> _Task material_

=== Begin Enclosure ===

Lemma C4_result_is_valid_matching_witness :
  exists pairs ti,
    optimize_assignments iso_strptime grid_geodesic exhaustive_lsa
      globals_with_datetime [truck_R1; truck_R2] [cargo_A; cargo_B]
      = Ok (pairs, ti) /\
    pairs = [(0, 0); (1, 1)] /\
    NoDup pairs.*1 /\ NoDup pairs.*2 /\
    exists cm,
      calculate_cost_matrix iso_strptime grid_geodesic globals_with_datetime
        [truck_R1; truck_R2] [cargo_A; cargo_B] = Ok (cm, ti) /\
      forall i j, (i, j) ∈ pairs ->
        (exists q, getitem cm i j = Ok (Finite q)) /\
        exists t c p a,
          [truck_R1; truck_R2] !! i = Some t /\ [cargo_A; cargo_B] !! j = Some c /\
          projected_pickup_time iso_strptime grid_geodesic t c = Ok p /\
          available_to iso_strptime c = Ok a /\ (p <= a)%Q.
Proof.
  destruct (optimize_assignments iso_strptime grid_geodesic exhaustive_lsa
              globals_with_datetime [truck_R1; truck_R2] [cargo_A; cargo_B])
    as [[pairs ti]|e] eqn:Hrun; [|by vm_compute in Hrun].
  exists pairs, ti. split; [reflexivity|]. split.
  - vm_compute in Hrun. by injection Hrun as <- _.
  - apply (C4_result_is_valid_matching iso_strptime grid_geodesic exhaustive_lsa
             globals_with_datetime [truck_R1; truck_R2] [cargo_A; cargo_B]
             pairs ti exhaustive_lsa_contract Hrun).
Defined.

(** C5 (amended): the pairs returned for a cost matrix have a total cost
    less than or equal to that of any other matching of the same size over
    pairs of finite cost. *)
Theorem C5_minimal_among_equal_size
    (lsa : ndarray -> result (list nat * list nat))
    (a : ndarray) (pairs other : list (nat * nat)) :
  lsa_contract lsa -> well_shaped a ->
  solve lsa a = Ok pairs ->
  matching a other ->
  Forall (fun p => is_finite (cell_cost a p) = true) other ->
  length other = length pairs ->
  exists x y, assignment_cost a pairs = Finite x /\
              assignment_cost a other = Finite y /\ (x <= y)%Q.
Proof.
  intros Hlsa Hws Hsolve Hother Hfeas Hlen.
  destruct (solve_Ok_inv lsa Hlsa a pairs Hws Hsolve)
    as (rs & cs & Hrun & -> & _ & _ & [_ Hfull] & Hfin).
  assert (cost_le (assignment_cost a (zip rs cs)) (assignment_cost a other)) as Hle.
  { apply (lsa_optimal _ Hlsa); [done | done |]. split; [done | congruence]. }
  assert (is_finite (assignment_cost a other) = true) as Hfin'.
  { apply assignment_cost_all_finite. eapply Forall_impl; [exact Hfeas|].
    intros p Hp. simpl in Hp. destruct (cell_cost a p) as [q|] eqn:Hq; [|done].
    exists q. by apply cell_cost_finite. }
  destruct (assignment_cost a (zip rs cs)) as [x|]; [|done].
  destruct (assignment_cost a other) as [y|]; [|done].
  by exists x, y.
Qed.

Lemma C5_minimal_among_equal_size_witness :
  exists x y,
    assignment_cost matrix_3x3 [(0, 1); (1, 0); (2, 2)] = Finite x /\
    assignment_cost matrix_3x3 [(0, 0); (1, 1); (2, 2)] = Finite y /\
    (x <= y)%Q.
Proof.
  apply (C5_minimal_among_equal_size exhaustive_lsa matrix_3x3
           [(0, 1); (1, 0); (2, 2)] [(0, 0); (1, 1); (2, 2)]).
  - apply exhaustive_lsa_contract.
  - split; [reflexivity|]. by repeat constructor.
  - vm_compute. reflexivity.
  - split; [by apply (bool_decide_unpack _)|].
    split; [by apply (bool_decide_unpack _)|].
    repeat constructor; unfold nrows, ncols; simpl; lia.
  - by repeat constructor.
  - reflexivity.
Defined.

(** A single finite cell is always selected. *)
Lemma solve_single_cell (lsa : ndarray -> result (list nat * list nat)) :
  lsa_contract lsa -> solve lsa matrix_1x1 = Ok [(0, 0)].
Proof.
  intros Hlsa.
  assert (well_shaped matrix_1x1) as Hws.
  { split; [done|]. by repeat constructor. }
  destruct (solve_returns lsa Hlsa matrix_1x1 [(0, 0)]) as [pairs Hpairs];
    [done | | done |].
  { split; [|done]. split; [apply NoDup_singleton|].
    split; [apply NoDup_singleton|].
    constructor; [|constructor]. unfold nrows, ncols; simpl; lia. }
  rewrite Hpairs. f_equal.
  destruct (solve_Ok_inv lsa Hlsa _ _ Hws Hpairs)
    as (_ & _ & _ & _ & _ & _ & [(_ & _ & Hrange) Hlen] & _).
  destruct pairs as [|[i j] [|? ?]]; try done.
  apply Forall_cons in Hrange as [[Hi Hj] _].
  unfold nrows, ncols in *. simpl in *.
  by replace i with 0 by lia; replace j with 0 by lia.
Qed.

=== End Enclosure ===
=== Begin Enclosure ===

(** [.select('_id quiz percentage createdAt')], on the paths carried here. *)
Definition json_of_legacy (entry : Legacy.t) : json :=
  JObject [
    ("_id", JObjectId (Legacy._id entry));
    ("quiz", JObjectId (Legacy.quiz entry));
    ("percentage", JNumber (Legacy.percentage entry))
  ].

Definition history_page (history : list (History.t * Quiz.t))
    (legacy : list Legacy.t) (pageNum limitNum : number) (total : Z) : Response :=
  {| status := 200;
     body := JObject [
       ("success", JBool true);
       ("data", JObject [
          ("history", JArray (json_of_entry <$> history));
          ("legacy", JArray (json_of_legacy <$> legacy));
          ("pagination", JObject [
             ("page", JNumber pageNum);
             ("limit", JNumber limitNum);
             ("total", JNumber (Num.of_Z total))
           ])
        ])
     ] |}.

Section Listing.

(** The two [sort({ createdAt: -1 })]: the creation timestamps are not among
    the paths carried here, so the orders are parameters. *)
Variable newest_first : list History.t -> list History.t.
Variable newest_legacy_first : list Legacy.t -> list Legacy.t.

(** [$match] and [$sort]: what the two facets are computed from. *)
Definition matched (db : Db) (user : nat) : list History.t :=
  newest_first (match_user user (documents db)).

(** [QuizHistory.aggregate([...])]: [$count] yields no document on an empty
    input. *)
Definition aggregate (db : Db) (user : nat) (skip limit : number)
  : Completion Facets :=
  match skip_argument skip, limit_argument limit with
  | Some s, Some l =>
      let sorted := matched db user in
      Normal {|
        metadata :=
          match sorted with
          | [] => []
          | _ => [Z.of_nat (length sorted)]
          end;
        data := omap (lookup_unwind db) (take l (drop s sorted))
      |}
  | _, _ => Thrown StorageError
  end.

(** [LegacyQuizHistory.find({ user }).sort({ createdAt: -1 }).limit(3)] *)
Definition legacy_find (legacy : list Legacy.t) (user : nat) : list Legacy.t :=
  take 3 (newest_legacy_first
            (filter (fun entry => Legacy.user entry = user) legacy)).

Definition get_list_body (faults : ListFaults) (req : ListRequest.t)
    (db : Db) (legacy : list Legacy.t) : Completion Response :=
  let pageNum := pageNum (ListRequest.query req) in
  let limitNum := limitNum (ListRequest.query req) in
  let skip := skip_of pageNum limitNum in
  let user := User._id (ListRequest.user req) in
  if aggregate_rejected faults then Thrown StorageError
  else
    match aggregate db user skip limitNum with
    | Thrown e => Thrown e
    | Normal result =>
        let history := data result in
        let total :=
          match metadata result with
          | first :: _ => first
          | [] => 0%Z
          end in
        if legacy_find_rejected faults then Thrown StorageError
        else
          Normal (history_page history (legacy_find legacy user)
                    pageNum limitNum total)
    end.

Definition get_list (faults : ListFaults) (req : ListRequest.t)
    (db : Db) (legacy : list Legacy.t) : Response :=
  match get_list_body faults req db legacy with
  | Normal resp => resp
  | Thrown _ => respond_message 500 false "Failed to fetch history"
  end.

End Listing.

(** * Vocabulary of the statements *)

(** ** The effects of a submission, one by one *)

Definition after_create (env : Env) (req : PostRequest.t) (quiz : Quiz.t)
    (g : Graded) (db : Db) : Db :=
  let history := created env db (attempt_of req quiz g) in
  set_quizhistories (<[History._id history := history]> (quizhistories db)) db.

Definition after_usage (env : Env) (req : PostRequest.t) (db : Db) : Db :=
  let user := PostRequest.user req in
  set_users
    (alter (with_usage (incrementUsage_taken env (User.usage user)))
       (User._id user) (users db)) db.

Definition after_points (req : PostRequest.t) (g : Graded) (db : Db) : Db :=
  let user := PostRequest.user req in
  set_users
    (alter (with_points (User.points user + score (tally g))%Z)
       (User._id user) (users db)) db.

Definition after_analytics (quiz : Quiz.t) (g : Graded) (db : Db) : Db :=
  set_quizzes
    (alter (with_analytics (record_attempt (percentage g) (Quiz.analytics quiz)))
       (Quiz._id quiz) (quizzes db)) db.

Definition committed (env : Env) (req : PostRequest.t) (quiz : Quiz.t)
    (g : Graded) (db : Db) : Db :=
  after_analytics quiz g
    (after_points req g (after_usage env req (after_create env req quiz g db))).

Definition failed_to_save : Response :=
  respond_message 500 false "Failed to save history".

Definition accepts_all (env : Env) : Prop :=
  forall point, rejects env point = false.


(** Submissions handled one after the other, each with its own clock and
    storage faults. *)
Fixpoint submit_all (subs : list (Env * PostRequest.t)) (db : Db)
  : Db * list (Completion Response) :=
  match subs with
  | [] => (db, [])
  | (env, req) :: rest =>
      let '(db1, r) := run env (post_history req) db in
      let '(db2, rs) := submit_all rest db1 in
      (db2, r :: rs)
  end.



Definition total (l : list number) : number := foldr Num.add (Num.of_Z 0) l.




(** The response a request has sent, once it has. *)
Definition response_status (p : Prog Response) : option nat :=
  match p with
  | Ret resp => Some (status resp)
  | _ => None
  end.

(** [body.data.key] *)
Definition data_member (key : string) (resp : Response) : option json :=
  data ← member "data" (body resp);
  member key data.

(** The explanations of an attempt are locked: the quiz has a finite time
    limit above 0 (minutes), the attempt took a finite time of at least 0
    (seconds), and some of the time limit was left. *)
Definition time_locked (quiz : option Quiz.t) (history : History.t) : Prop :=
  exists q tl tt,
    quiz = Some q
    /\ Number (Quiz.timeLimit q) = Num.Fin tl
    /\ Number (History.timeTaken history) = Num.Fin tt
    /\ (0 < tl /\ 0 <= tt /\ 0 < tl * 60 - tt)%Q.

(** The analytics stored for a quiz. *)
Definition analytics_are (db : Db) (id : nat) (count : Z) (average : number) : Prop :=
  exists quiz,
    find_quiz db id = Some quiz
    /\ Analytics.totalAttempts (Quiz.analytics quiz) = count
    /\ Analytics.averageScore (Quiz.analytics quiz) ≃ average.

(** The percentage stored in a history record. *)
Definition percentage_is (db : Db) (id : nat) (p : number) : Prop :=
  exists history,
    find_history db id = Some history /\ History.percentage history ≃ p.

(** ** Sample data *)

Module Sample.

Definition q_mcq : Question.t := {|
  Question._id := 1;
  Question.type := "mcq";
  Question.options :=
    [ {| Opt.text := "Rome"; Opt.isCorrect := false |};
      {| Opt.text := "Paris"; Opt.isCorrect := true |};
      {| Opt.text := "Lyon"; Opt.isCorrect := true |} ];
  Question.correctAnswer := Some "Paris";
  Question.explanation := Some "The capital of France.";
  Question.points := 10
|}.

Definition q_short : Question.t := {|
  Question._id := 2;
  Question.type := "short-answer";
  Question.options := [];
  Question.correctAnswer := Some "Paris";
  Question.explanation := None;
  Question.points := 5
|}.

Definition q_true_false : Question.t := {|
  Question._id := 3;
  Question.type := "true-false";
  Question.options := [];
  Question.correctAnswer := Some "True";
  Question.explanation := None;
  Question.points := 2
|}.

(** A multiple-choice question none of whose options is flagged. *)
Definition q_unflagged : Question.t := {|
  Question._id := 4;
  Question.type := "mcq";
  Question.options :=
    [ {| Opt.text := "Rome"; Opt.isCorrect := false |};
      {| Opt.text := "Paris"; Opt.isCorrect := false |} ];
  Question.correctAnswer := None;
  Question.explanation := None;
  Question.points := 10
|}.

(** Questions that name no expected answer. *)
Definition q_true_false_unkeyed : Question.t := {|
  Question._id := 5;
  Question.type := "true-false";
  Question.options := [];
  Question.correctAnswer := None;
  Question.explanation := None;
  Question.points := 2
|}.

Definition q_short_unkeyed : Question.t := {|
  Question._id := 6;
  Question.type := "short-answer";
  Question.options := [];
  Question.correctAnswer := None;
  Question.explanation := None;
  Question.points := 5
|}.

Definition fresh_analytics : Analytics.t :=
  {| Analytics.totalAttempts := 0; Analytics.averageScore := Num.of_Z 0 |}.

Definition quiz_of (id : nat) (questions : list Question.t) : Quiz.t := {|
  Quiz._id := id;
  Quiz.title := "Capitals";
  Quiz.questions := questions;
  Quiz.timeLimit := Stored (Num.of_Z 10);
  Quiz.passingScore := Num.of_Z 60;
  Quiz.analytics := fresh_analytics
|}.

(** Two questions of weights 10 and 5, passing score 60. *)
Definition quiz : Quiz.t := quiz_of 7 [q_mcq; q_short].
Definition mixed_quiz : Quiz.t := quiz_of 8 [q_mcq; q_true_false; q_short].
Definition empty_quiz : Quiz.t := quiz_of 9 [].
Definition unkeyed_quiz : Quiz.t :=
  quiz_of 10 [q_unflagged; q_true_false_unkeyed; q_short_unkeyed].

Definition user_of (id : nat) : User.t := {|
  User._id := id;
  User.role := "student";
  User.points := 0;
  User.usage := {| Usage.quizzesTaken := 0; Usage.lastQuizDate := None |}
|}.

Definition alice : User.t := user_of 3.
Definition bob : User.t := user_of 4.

=== End Enclosure ===

From the entries above, list each line with "intros" in it.

  intros Hlsa Hws Hsolve Hother Hfeas Hlen.
    intros p Hp. simpl in Hp. destruct (cell_cost a p) as [q|] eqn:Hq; [|done].
  intros Hlsa.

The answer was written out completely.